When I was 13 or 14 years old I got suspended from high school because a friend posted a link to the Anarchist's Cookbook, which I had never heard of, on my Facebook wall. Some of my classmates got very scared and called the headmaster saying I had made a bomb threat against the school.
When the principal pulled me in to talk to me about this, it became very clear I had no idea what they were talking about. We talked for much longer than I think anyone in the room expected, maybe for three hours about existentialism, Zappfe's essay The Last Messiah which I had read the night before, whether I thought I was a victim of bullying (I didn't), what I thought of the school (excellent, a welcome refuge from a very turbulent home), thoughts on Cicero's speeches, the books we were reading in English class at the time.
I got "suspended" for a week and my parents took me to a therapist for several months afterward. I had thought after this for the rest of high school that my chances of ever going to college were totally shot, because a suspension appears on your permanent record. However, when it came time for me to actually apply to colleges, I found out no such record of the week at home ever existed. There appeared to have been a miscommunication all those years ago; I had actually been put on some kind of medical leave.
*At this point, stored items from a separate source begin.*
(* ===== verification/Raft.v ===== *)
(** * The Raft protocol

    internal/dragonboat/internal/raft/raft.go, remote.go and readindex.go: the
    state of a node and the handlers of every message in every state.  A function
    that can panic returns an [option], [None] being the panic.  A [*remote] is
    named by the map that holds it and its key, so that what a handler does
    through the pointer is seen by the rest of the node.

    What the Go runtime chooses is the environment: the random election timeouts,
    and the order in which a map is ranged over where messages are sent from the
    loop.  [r_draws] counts the choices made, so that every choice is free.

    Left out: log lines, the reallocation of the in-memory log on ticks, the
    scratch array of [tryCommit] which is overwritten before every use, and the
    hook [hasNotAppliedConfigChange] that only tests set. *)
From S2P Require Import Prelude Raftpb RaftLog.
From Stdlib Require Import Ascii.

Local Open Scope Z_scope.

Class RaftEnv := {
  rand : nat → Z;
  range : nat → list Z → list Z;
  range_perm n l : range n l ≡ₚ l;
  maxEntrySize : Z   (* [settings.Soft.MaxEntrySize], which maxEntriesToApplySize is too *)
}.

(** ** remote.go *)
Inductive remoteStateType := remoteRetry | remoteWait | remoteReplicate | remoteSnapshot.

#[export] Instance remoteStateType_eq_dec : EqDecision remoteStateType.
Proof. solve_decision. Defined.

Record snapshotAck := { sa_ctick : Z; sa_rejected : bool }.

Record remote := {
  rm_match : Z;
  rm_next : Z;
  rm_snapshotIndex : Z;
  rm_state : remoteStateType;
  rm_active : bool;
  rm_delayed : snapshotAck
}.
#[export] Instance remote_eta : Eta remote := λ r,
  Build_remote (rm_match r) (rm_next r) (rm_snapshotIndex r) (rm_state r) (rm_active r) (rm_delayed r).

Definition newRemote (match_ next : Z) : remote :=
  {| rm_match := match_; rm_next := next; rm_snapshotIndex := 0; rm_state := remoteRetry; rm_active := false;
     rm_delayed := {| sa_ctick := 0; sa_rejected := false |} |}.

Module rem.
(** [snapshotAck.tick] *)
Definition ackTick (a : snapshotAck) : snapshotAck * bool :=
  if 0 <? sa_ctick a then
    ({| sa_ctick := sa_ctick a - 1; sa_rejected := sa_rejected a |}, sa_ctick a - 1 =? 0)
  else (a, false).
(* ===== verification/RaftNode.v ===== *)
(** * A Raft node and its storage

    The cycle in which a node host drives a peer (internal/dragonboat/node.go and
    [processSteps] of engine.go): handle what has arrived, take the update, store
    it, send the messages, commit the update; with the node's idle mode
    (quiesce.go) and what it hands to the state machine. *)
From S2P Require Import Prelude Raftpb RaftLog LogReader Raft RaftPeer.
From Stdlib Require Import Ascii.

Local Open Scope Z_scope.

(** ** quiesce.go *)
Record quiesceState := {
  qs_currentTick : Z; qs_electionTick : Z; qs_quiescedSince : Z; qs_idleSince : Z; qs_exitQuiesceTick : Z;
  qs_enabled : bool; qs_newQuiesceStateFlag : bool }.
#[export] Instance quiesceState_eta : Eta quiesceState := λ q,
  Build_quiesceState (qs_currentTick q) (qs_electionTick q) (qs_quiescedSince q) (qs_idleSince q) (qs_exitQuiesceTick q)
    (qs_enabled q) (qs_newQuiesceStateFlag q).

Module quiesce.
Definition quiesced (q : quiesceState) : bool := qs_enabled q && (0 <? qs_quiescedSince q).
Definition threshold (q : quiesceState) : Z := u64 (qs_electionTick q * 10).

Definition enterQuiesce (q : quiesceState) : quiesceState :=
  q <| qs_quiescedSince := qs_currentTick q |> <| qs_idleSince := qs_currentTick q |> <| qs_newQuiesceStateFlag := true |>.
Definition exitQuiesce (q : quiesceState) : quiesceState :=
  q <| qs_quiescedSince := 0 |> <| qs_exitQuiesceTick := qs_currentTick q |>.

Definition tick (q : quiesceState) : quiesceState :=
  if negb (qs_enabled q) then q
  else
    let th := threshold q in
    let q := q <| qs_currentTick ::= λ t, u64 (t + 1) |> in
    if negb (quiesced q) && (th <? u64 (qs_currentTick q - qs_idleSince q)) then enterQuiesce q else q.

Definition newToQuiesce (q : quiesceState) : bool :=
  quiesced q && (u64 (qs_currentTick q - qs_quiescedSince q) <? qs_electionTick q).
Definition justExitedQuiesce (q : quiesceState) : bool :=
  negb (quiesced q) && (u64 (qs_currentTick q - qs_exitQuiesceTick q) <? threshold q).

Definition record (q : quiesceState) (t : MessageType) : quiesceState :=
  if negb (qs_enabled q) then q
  else if match t with Heartbeat | HeartbeatResp => negb (quiesced q) || newToQuiesce q | _ => false end then q
  else
    let q := q <| qs_idleSince := qs_currentTick q |> in
    if quiesced q then exitQuiesce q else q.

Definition tryEnterQuiesce (q : quiesceState) : quiesceState :=
  if justExitedQuiesce q then q else if negb (quiesced q) then enterQuiesce q else q.
End quiesce.

(** ** The node *)

(** [pushed] is the index up to which the state machine has been handed entries. *)
Record Node := {
  nd_peer : Peer; nd_reader : LogReader; nd_qs : quiesceState;
  nd_confirmedIndex : Z; nd_appliedIndex : Z; nd_pushedIndex : Z; nd_ssIndex : Z }.
#[export] Instance Node_eta : Eta Node := λ n,
  Build_Node (nd_peer n) (nd_reader n) (nd_qs n) (nd_confirmedIndex n) (nd_appliedIndex n) (nd_pushedIndex n) (nd_ssIndex n).

(** What the state machine is handed: [rsm.Task]. *)
Inductive Task := TaskEntries (ents : list Entry) | TaskRecover (index : Z).

(** What a node finds in its queues when it is stepped: the index its state machine
    has applied up to, a batch of reads, the messages and ticks, and whether
    recovery keeps the state machine busy, a configuration change, proposals, a
    leadership transfer, whether there was a snapshot request or a compaction, and
    whether the state machine's queue takes more entries; and the members to tell of
    quiescence. *)
Record Events := {
  ev_lastApplied : Z; ev_read : option SystemCtx; ev_messages : list Message; ev_busy : bool;
  ev_configChange : option (ConfigChange * Z); ev_proposals : list Entry; ev_transfer : option Z;
  ev_snapshot : bool; ev_compaction : bool; ev_moreToApply : bool; ev_addresses : list Z }.

Section node.
Context `{RaftEnv}.

(** The peer reads the log reader it was launched with. *)
Definition sync (n : Node) : Node :=
  n <| nd_peer ::= λ p, p <| p_raft ::= λ r, r <| r_log ::= λ l, l <| el_logdb := reader.logdb (nd_reader n) |> |> |> |>.

Definition updateAppliedIndex (n : Node) (lastApplied : Z) : Node :=
  n <| nd_appliedIndex := lastApplied |> <| nd_peer ::= λ p, NotifyRaftLastApplied p lastApplied |>.

(** [on_peer f]: the peer does [f]; [None] is its panic. *)
Definition on_peer (f : Peer → option Peer) (n : Node) : option Node := p ← f (nd_peer n); Some (n <| nd_peer := p |>).
Definition recording (t : MessageType) (n : Node) : Node := n <| nd_qs ::= λ q, quiesce.record q t |>.

Definition tickNode (n : Node) : option Node :=
  let n := n <| nd_qs ::= quiesce.tick |> in
  on_peer (if quiesce.quiesced (nd_qs n) then QuiescedTick else Tick) n.

Definition recordMessage (n : Node) (m : Message) : Node :=
  match m_Type m with
  | Heartbeat | HeartbeatResp => recording (if 0 <? m_Hint m then ReadIndex else m_Type m) n
  | t => recording t n
  end.

(** [handleMessage], and [Peer.Handle] for the messages it leaves. *)
Definition handleMessage (n : Node) (m : Message) : option Node :=
  match m_Type m with
  | LocalTick => tickNode n
  | Quiesce => Some (n <| nd_qs ::= quiesce.tryEnterQuiesce |>)
  | SnapshotStatus => on_peer (λ p, ReportSnapshotStatus p (m_From m) (m_Reject m)) n
  | Unreachable => on_peer (λ p, ReportUnreachableNode p (m_From m)) n
  | _ => on_peer (λ p, Handle p m) (recordMessage n m)
  end.

Fixpoint handleReceivedMessages (busy : bool) (n : Node) (ms : list Message) : option Node :=
  match ms with
  | [] => Some n
  | m :: ms =>
      n ← (if bool_decide (m_Type m = Replicate) && busy then Some n else handleMessage n m);
      handleReceivedMessages busy n ms
  end.

(** [handleEvents]: the node, and whether there was anything to do. *)
Definition handleEvents (n : Node) (ev : Events) : option (Node * bool) :=
  let n := updateAppliedIndex n (ev_lastApplied ev) in
  let hasEvent := negb (ev_lastApplied ev =? nd_confirmedIndex n) || HasEntryToApply (nd_peer n) in
  n ← match ev_read ev with
      | Some ctx => on_peer (λ p, ReadIndexRequest p ctx) (recording ReadIndex n)
      | None => Some n
      end;
  n ← handleReceivedMessages (ev_busy ev) n (ev_messages ev);
  n ← match ev_configChange ev with
      | Some (cc, key) => on_peer (λ p, ProposeConfigChange p cc key) (recording ConfigChangeEvent n)
      | None => Some n
      end;
  let n := n <| nd_peer ::= PeerRateLimited |> in
  n ← match ev_proposals ev with [] => Some n | ents => on_peer (λ p, ProposeEntries p ents) n end;
  n ← match ev_transfer ev with Some target => on_peer (λ p, RequestLeaderTransfer p target) n | None => Some n end;
  Some (n, hasEvent || bool_decide (is_Some (ev_read ev)) || negb (bool_decide (ev_messages ev = [])) ||
           bool_decide (is_Some (ev_configChange ev)) || negb (bool_decide (ev_proposals ev = [])) ||
           bool_decide (is_Some (ev_transfer ev)) || ev_snapshot ev || ev_compaction ev).

(** [sendEnterQuiesceMessages]. *)
Definition enterQuiesceMessages (n : Node) (addresses : list Z) : list Message :=
  let r := p_raft (nd_peer n) in
  (λ to, (msg Quiesce) <| m_From := r_nodeID r |> <| m_To := to |> <| m_ClusterId := r_clusterID r |>)
    <$> filter (λ to, to ≠ r_nodeID r) addresses.

Definition getNodeUpdate (n : Node) (moreEntries compaction : bool) : option (Node * option Update) :=
  has ← HasUpdate (nd_peer n) moreEntries;
  if has || negb (nd_confirmedIndex n =? nd_appliedIndex n) || compaction then
    if nd_appliedIndex n <? nd_confirmedIndex n then None
    else
      ud ← GetUpdate (nd_peer n) moreEntries (nd_appliedIndex n);
      Some (n <| nd_confirmedIndex := nd_appliedIndex n |>, Some ud)
  else Some (n, None).

(** [stepNode]: the node, the quiescence messages sent and the update. *)
Definition stepNode (n : Node) (ev : Events) : option (Node * list Message * option Update) :=
  '(n, hasEvent) ← handleEvents n ev;
  if (hasEvent : bool) then
    let fresh := qs_newQuiesceStateFlag (nd_qs n) in
    let n := n <| nd_qs ::= λ q, q <| qs_newQuiesceStateFlag := false |> |> in
    '(n, ud) ← getNodeUpdate n (ev_moreToApply ev) (ev_compaction ev);
    Some (n, if fresh then enterQuiesceMessages n (ev_addresses ev) else [], ud)
  else Some (n, [], None).

(** ** What an update is used for *)
Definition isFreeOrderMessage (m : Message) : bool := match m_Type m with Replicate | Ping => true | _ => false end.

(** [entriesToApply]: the entries past [pushed]; [None] is the panic on a hole or on
    entries that are too old. *)
Definition entriesToApply (n : Node) (ents : list Entry) : option (list Entry) :=
  match head ents, last ents with
  | Some f, Some l =>
      if e_Index l <? nd_pushedIndex n then None
      else if u64 (nd_pushedIndex n + 1) <? e_Index f then None
      else
        let skip := u64 (nd_pushedIndex n - e_Index f + 1) in
        Some (if skip <? Z.of_nat (length ents) then drop (Z.to_nat skip) ents else [])
  | _, _ => Some []
  end.

Definition pushEntries (n : Node) (ents : list Entry) : Node * list Task :=
  match last ents with None => (n, []) | Some l => (n <| nd_pushedIndex := e_Index l |>, [TaskEntries ents]) end.

Definition pushSnapshot (n : Node) (ss : Snapshot) (applied : Z) : option (Node * list Task) :=
  if IsEmptySnapshot ss then Some (n, [])
  else if (ss_Index ss <? nd_pushedIndex n) || (ss_Index ss <? nd_ssIndex n) || (ss_Index ss <? applied) then None
  else Some (n <| nd_ssIndex := ss_Index ss |> <| nd_pushedIndex := ss_Index ss |>, [TaskRecover (ss_Index ss)]).

(** [applySnapshotAndUpdate] of one update: [processSnapshot], [applyRaftUpdates]. *)
Definition applySnapshotAndUpdate (n : Node) (ud : Update) : option (Node * list Task) :=
  let n := if IsEmptySnapshot (ud_Snapshot ud) then n else n <| nd_reader ::= λ lr, (reader.ApplySnapshot lr (ud_Snapshot ud)).1 |> in
  '(n, t1) ← pushSnapshot n (ud_Snapshot ud) (ud_LastApplied ud);
  ents ← entriesToApply n (ud_CommittedEntries ud);
  let '(n, t2) := pushEntries n ents in
  Some (n, t1 ++ t2).

Definition SaveRaftState (n : Node) (ud : Update) : option Node :=
  s ← saveRaftState (lr_store (nd_reader n)) (ud_State ud) (ud_Snapshot ud) (ud_EntriesToSave ud);
  Some (n <| nd_reader ::= λ lr, lr <| lr_store := s |> |>).

(** [processRaftUpdate]: the log reader learns of the entries; the messages that had
    to wait for the storage are sent. *)
Definition processRaftUpdate (n : Node) (ud : Update) : option Node :=
  lr ← reader.Append (nd_reader n) (ud_EntriesToSave ud);
  Some (n <| nd_reader := lr |>).

Definition commitRaftUpdate (n : Node) (ud : Update) : option Node := on_peer (λ p, Commit p ud) (sync n).

(** One round of [processSteps] for a node: the node, the messages sent and what the
    state machine is handed. *)
Definition processSteps (n : Node) (ev : Events) : option (Node * list Message * list Task) :=
  '(n, quiet, ud) ← stepNode n ev;
  match ud with
  | None => Some (n, quiet, [])
  | Some ud =>
      '(n, t1) ← (if ud_FastApply ud then applySnapshotAndUpdate n ud else Some (n, []));
      n ← SaveRaftState n ud;
      '(n, t2) ← (if ud_FastApply ud then Some (n, []) else applySnapshotAndUpdate n ud);
      n ← processRaftUpdate n ud;
      n ← commitRaftUpdate n ud;
      Some (n, quiet ++ filter (λ m, isFreeOrderMessage m = true) (ud_Messages ud) ++
                       filter (λ m, isFreeOrderMessage m = false) (ud_Messages ud), t1 ++ t2)
  end.

(** ** What the state machine asks of the node *)
Definition ApplyConfigChangeNode (n : Node) (isWitness : bool) (cc : ConfigChange) (rejected : bool) : option Node :=
  n ← (if rejected then Some n else on_peer (λ p, ApplyConfigChange p cc) n);
  if negb isWitness && rejected then on_peer RejectConfigChange n else Some n.

Definition RestoreRemotesNode (n : Node) (ss : Snapshot) : option Node :=
  if mb_ConfigChangeId (ss_Membership ss) =? 0 then None else on_peer (λ p, RestoreRemotes p ss) n.

(** ** Starting *)

(** [replayLog] and [startRaft] of a node whose process starts on its records. *)
Definition replayLog (s : Store) : option (LogReader * bool) :=
  let ss := GetMostRecentSnapshot s in
  let lr := NewLogReader s in
  let lr := if 0 <? ss_Index ss then (reader.ApplySnapshot lr ss).1 else lr in
  rs ← ReadRaftState s (ss_Index ss);
  match rs with
  | None => Some (lr, true)
  | Some (st, first, count) =>
      let hasRaftState := negb (IsEmptyState st) in
      let lr := if hasRaftState then reader.SetState lr st else lr in
      lr ← reader.SetRange lr first count;
      Some (lr, negb ((0 <? ss_Index ss) || (0 <? count) || hasRaftState))
  end.

(** [setInitialStatus] gives the index the state machine starts from. *)
Definition startRaft (c : Config) (quiesceEnabled : bool) (s : Store) (events : bool) (peers : list PeerAddress)
    (initial : bool) (index : Z) : option Node :=
  '(lr, newNode) ← replayLog s;
  p ← Launch c (reader.logdb lr) events peers initial newNode;
  Some {| nd_peer := p; nd_reader := lr;
          nd_qs := {| qs_currentTick := 0; qs_electionTick := u64 (c_ElectionRTT c * 2); qs_quiescedSince := 0; qs_idleSince := 0;
                      qs_exitQuiesceTick := 0; qs_enabled := quiesceEnabled; qs_newQuiesceStateFlag := false |};
          nd_confirmedIndex := 0; nd_appliedIndex := 0; nd_pushedIndex := index; nd_ssIndex := index |}.
End node.
#[export] Hint Resolve quiet_put quiet_event quiet_rl quiet_leader commit_quiet append_quiet replicate_quiet
  broadcast_quiet hint_quiet timeout_now_quiet rate_quiet heartbeat_message_quiet restore_quiet snapshot_message_quiet
  replicate_message_quiet dropped_proposal_quiet dropped_read_quiet ready_quiet available_quiet has_quorum_quiet
  propose_entries_quiet confirm_reads_quiet confirmation_quiet leader_propose_quiet leader_read_quiet
  leader_replicate_resp_quiet leader_heartbeat_resp_quiet leader_snapshot_status_quiet leader_unreachable_quiet
  leader_transfer_quiet leader_rate_quiet leader_heartbeat_quiet follower_replicate_quiet follower_heartbeat_quiet
  follower_snapshot_quiet follower_read_resp_quiet candidate_read_quiet : quiet.
#[export] Hint Extern 4 (quiet _ _) => (eapply send_plain; [eassumption|done]) : quiet.

(** ** Members *)
(** Members put back one by one. *)
Lemma restore_fold k ids : ∀ r, ∃ ms,
  foldl (restoreMember k) r ids = set_members r k ms ∧ dom ms = dom (members r k) ∪ list_to_set ids.
Proof.
  induction ids as [|id ids IH]; intros r; cbn [foldl].
  - exists (members r k). split; [by destruct k, r|set_solver].
  - destruct (IH (restoreMember k r id)) as (ms & -> & Hd). exists ms. split; [by destruct k|].
    rewrite Hd /restoreMember /setMember /put_remote. destruct k; cbn [members set_members]; proj_simpl; rewrite dom_insert_L; set_solver.
Qed.

Lemma keys_dom {A} (rs : gmap Z A) ids : ids ≡ₚ keys rs → list_to_set ids = dom rs.
Proof.
  intros Hp. apply set_eq. intros i. rewrite elem_of_list_to_set Hp /keys elem_of_dom list_elem_of_fmap. split.
  - intros ([j x] & -> & Hj%elem_of_map_to_list). by exists x.
  - intros [x Hx]. exists (i, x). split; [done|]. by apply elem_of_map_to_list.
Qed.
Lemma vote_resp_keeps m r r' :
  handleCandidateRequestVoteResp r m = Some r' → r_state r = candidate →
  (m_Reject m = false → r_term r = m_Term m ∧ (m_From m ∈ dom (r_observers r) ∨ m_From m ∈ R ∪ W) ∧ B (m_From m) (r_nodeID r) (m_Term m)) →
  keeps r r'.
Proof.
  rewrite /handleCandidateRequestVoteResp. intros Hs Hc Hm. case_bool_decide as Ho; [by injection Hs as <-|].
  destruct (handleVoteResp r (m_From m) (m_Reject m)) as [r1 c] eqn:E. apply vote_keeps in E as (K1 & S1 & Cn & _); [|done|].
  - etransitivity; [exact K1|]. destruct (c =? quorum r1) eqn:Eq.
    + apply bind_Some in Hs as (r2 & H2 & Hs). etransitivity; [|by eapply quiet_keeps, broadcast_quiet].
      eapply leader_keeps; [exact H2|exact S1|]. apply Z.eqb_eq in Eq. lia.
    + destruct (_ - c =? quorum r1); [|by injection Hs as <-]. eapply follower_keeps; [exact Hs|lia|congruence].
  - intros Hr. destruct (Hm Hr) as (Ht & [Hin|Hin] & Hb); [by apply elem_of_dom in Hin|]. right. by rewrite Ht.
Qed.

(** ** Membership *)
Definition same_but_members (r r' : raft) : Prop :=
  r_nodeID r' = r_nodeID r ∧ r_term r' = r_term r ∧ r_vote r' = r_vote r ∧ r_state r' = r_state r ∧
  r_votes r' = r_votes r ∧ r_applied r' = r_applied r ∧ el_committed (r_log r') = el_committed (r_log r) ∧ r_msgs r' = r_msgs r.

Lemma members_keeps r r' :
  same_but_members r r' →
  (dom (r_remotes r) ⊆ R → dom (r_remotes r) ⊆ dom (r_remotes r') ⊆ R) →
  (dom (r_witnesses r) ⊆ W → dom (r_witnesses r) ⊆ dom (r_witnesses r') ⊆ W) → keeps r r'.
Proof.
  intros (Ei & Et & Ev & Es & Evs & Ea & Ec & Em) Hr Hw H Hs. destruct Hs. exists H. split; [done|].
  destruct (Hr s_remotes0) as [Hr1 Hr2], (Hw s_witnesses0) as [Hw1 Hw2].
  assert (complete R W r → complete R W r') as Hf by (rewrite /complete; intros [? ?]; set_solver).
  split; rewrite /standing /supports /role_ok /host_ok ?Ei ?Et ?Ev ?Es ?Evs ?Ea ?Ec ?Em //; [|by auto].
  destruct s_host0; [left; auto|by right].
Qed.

Lemma set_member_keeps r k id mt nx :
  match k with KRemote => id ∈ R | KWitness => id ∈ W | KObserver => True end → keeps r (setMember r k id mt nx).
Proof.
  intros Hid. apply members_keeps; [by destruct k| |]; destruct k; rewrite /setMember /put_remote /set_members; proj_simpl;
    rewrite ?dom_insert_L; set_solver.
Qed.

Lemma add_node_keeps r id r' : addNode r id = Some r' → id ∈ R → id ∉ dom (r_observers r) → keeps r r'.
Proof.
  rewrite /addNode. set (r1 := clearPendingConfigChange r). intros Hs Hid Ho.
  transitivity r1; [apply quiet_keeps; quiet_field|].
  assert (r_observers r1 !! id = None) as Eo by by apply not_elem_of_dom. clearbody r1. rewrite Eo in Hs.
  steps Hs; [done|]. by apply (set_member_keeps _ KRemote).
Qed.

Lemma add_observer_keeps r id r' : addObserver r id = Some r' → keeps r r'.
Proof.
  rewrite /addObserver. set (r1 := clearPendingConfigChange r). intros Hs. transitivity r1; [apply quiet_keeps; quiet_field|].
  clearbody r1. steps Hs; [done|]. by apply (set_member_keeps _ KObserver).
Qed.

Lemma add_witness_keeps r id r' : addWitness r id = Some r' → id ∈ W → keeps r r'.
Proof.
  rewrite /addWitness. set (r1 := clearPendingConfigChange r). intros Hs Hid. transitivity r1; [apply quiet_keeps; quiet_field|].
  clearbody r1. steps Hs; [done|]. by apply (set_member_keeps _ KWitness).
Qed.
Now of course going through all of high school thinking that no college in the country will accept you now no matter how hard you do is going to change your incentives a bit. Ironically the very thinkers I had been reading at the time helped me quickly conclude that I wanted to do my level best anyway, even if there was going to be no payoff at the end of the road at all for me. In some ways it let me take more risks than my other classmates. I became the earliest person in my class to take our infamously hard physics course, and I walked out with top marks on both kinematics and electromagnetism. I don't think I would have taken that risk if I thought I had to optimize my GPA.
I trust you to think about this story and come to your own conclusions on how it moves your needle.